Copy word for word, please, the lines of the entries below running from the one containing "norm_index (rows d) i = None" to the one containing "repeat match goal with", both ends included.

═════ Material for this task

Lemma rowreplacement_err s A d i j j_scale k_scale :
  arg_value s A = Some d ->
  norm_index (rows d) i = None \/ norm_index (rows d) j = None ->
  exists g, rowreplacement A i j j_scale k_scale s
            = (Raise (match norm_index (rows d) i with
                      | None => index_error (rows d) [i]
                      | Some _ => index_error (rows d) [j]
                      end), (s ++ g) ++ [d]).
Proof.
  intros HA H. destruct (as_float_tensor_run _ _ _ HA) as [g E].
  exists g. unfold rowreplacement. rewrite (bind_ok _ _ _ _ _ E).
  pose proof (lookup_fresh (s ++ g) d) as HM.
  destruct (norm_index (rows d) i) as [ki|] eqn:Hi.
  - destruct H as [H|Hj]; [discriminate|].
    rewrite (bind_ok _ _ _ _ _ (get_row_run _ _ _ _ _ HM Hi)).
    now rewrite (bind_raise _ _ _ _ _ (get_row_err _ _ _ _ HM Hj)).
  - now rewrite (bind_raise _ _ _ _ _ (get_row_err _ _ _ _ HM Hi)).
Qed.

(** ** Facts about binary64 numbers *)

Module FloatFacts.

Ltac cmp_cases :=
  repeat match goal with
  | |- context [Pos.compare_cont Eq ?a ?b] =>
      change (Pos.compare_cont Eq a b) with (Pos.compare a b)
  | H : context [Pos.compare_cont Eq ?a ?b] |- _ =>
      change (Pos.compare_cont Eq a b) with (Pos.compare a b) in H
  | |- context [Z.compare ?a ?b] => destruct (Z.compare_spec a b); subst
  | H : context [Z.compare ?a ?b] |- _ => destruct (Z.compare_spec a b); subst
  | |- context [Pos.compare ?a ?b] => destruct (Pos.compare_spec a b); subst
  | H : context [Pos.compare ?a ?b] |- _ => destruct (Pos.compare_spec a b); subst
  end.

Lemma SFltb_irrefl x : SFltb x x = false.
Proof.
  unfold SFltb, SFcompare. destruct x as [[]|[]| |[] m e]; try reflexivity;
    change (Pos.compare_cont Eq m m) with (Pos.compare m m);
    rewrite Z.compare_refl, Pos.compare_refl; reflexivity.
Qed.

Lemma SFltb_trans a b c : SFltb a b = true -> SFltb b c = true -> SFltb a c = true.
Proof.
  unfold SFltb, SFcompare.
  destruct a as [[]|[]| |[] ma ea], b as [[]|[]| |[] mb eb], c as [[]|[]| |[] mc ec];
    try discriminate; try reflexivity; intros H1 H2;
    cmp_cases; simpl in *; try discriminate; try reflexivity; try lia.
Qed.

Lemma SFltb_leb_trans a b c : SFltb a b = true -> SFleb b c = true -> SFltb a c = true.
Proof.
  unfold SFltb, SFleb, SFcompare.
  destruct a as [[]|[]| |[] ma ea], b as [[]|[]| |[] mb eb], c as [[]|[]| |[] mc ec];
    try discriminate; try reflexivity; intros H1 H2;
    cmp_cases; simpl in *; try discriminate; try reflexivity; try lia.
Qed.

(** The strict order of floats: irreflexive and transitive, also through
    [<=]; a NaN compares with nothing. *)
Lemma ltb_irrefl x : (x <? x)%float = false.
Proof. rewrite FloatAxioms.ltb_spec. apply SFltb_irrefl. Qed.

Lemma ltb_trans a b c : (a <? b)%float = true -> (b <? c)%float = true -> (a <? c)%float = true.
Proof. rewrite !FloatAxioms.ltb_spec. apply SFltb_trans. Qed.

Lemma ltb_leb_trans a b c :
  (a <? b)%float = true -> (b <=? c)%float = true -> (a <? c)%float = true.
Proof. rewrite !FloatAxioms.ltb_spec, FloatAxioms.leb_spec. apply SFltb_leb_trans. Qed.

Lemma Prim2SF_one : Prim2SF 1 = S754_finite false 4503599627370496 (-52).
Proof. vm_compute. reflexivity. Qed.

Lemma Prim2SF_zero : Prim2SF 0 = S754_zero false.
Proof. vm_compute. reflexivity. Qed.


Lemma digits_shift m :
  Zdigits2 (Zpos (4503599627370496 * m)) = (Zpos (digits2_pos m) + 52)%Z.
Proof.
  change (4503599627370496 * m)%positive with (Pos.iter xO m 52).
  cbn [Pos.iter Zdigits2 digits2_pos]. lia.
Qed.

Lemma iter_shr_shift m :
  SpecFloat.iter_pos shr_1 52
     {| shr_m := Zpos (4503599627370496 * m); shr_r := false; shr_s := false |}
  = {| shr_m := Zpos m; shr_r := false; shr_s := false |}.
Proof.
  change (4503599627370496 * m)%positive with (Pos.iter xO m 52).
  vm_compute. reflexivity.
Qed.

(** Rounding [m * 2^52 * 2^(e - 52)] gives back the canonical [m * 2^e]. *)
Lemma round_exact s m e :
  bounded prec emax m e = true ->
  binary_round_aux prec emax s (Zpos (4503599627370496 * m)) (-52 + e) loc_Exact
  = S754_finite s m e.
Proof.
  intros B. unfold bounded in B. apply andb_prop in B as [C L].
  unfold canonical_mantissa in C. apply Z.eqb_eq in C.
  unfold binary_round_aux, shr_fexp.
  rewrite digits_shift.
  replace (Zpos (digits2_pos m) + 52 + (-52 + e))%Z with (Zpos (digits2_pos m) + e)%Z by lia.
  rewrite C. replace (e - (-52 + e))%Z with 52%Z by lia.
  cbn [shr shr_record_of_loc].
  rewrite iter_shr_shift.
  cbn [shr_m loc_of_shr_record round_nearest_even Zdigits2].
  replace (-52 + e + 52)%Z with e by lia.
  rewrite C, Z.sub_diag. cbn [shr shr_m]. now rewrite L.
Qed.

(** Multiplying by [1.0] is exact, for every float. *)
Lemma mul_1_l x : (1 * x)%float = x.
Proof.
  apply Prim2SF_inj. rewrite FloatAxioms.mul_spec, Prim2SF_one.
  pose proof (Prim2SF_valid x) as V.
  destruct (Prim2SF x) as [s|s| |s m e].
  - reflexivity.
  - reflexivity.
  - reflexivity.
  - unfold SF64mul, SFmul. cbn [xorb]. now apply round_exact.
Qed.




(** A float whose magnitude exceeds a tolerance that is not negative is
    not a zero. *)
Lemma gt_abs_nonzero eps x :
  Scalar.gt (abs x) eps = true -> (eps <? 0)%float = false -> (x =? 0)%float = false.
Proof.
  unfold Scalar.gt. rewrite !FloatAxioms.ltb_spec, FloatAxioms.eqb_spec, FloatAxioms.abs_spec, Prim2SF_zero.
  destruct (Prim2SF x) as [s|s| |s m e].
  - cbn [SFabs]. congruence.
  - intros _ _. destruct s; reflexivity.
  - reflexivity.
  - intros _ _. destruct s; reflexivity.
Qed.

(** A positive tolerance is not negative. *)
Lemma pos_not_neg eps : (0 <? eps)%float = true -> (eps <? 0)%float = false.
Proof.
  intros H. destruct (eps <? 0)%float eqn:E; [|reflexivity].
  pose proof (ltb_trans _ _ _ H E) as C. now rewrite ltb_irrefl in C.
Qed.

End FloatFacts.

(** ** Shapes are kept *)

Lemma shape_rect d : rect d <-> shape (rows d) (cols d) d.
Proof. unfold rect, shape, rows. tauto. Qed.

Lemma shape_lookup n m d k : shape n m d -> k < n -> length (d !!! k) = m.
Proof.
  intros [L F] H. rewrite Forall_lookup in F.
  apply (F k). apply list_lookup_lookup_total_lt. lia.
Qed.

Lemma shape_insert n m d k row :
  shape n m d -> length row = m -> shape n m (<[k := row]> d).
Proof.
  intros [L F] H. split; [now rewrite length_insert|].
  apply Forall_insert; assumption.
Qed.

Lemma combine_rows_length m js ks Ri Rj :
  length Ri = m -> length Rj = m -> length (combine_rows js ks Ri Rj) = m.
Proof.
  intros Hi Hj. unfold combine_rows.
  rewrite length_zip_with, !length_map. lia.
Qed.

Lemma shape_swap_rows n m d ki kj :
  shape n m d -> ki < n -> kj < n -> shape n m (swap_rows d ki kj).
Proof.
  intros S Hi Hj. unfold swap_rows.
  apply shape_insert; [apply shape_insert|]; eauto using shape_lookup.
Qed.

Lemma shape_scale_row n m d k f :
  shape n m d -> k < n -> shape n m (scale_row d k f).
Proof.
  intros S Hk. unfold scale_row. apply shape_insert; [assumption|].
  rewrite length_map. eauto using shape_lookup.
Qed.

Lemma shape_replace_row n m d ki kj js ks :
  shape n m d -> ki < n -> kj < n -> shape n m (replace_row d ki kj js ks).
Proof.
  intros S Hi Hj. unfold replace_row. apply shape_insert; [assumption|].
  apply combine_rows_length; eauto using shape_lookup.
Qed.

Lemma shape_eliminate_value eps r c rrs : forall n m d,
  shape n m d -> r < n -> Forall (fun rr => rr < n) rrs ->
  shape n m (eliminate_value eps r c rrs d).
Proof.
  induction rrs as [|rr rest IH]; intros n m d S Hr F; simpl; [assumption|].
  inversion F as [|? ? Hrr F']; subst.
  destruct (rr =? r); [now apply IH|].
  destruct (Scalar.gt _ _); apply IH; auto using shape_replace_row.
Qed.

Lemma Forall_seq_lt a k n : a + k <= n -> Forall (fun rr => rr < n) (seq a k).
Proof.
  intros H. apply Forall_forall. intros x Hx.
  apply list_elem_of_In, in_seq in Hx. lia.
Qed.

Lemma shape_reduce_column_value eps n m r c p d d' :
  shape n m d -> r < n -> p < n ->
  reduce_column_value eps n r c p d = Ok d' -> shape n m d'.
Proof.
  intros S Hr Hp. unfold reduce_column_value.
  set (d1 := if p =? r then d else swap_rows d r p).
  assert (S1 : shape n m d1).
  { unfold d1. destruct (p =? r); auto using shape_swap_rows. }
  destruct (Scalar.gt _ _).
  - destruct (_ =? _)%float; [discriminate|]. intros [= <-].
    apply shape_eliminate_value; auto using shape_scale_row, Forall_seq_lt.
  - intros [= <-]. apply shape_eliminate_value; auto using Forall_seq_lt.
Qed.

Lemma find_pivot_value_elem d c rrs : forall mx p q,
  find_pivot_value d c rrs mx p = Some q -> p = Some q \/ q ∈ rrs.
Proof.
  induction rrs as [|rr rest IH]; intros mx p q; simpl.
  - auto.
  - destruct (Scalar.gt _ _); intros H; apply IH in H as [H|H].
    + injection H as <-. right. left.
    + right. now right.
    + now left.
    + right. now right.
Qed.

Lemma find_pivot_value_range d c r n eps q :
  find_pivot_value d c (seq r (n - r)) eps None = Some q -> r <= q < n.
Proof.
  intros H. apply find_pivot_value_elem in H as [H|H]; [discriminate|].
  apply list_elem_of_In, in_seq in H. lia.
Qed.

══════════

§ **Result below**
  norm_index (rows d) i = None \/ norm_index (rows d) j = None ->
  exists g, rowreplacement A i j j_scale k_scale s
            = (Raise (match norm_index (rows d) i with
                      | None => index_error (rows d) [i]
                      | Some _ => index_error (rows d) [j]
                      end), (s ++ g) ++ [d]).
Proof.
  intros HA H. destruct (as_float_tensor_run _ _ _ HA) as [g E].
  exists g. unfold rowreplacement. rewrite (bind_ok _ _ _ _ _ E).
  pose proof (lookup_fresh (s ++ g) d) as HM.
  destruct (norm_index (rows d) i) as [ki|] eqn:Hi.
  - destruct H as [H|Hj]; [discriminate|].
    rewrite (bind_ok _ _ _ _ _ (get_row_run _ _ _ _ _ HM Hi)).
    now rewrite (bind_raise _ _ _ _ _ (get_row_err _ _ _ _ HM Hj)).
  - now rewrite (bind_raise _ _ _ _ _ (get_row_err _ _ _ _ HM Hi)).
Qed.

(** ** Facts about binary64 numbers *)

Module FloatFacts.

Ltac cmp_cases :=
  repeat match goal with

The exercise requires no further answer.